Stored items
=======
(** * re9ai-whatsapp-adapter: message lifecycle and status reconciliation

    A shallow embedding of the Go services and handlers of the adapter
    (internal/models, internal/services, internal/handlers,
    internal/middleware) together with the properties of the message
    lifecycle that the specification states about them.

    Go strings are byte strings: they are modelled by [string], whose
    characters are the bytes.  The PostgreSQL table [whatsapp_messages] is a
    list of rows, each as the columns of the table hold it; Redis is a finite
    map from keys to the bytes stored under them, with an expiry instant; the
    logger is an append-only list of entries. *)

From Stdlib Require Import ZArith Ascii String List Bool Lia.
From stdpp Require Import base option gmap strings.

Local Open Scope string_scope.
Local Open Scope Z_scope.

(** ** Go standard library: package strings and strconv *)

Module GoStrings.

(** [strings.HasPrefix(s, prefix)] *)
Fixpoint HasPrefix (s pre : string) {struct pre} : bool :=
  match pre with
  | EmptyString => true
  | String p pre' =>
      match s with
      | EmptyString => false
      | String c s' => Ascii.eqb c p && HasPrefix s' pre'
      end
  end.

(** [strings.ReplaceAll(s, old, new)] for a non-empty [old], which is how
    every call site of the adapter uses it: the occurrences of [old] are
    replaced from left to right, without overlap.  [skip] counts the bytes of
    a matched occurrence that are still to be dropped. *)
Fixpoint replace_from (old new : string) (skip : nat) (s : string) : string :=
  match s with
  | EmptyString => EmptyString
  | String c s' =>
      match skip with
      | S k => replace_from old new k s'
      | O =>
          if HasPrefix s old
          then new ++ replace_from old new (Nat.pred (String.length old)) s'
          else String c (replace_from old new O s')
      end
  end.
=======
• [TRY IT]: Starting at the line that contains "a matched occurrence", return every line through the last one above, exactly as written.

• [YOUR RESPONSE]:
    a matched occurrence that are still to be dropped. *)
Fixpoint replace_from (old new : string) (skip : nat) (s : string) : string :=
  match s with
  | EmptyString => EmptyString
  | String c s' =>
      match skip with
      | S k => replace_from old new k s'
      | O =>
          if HasPrefix s old
          then new ++ replace_from old new (Nat.pred (String.length old)) s'
          else String c (replace_from old new O s')
      end
  end.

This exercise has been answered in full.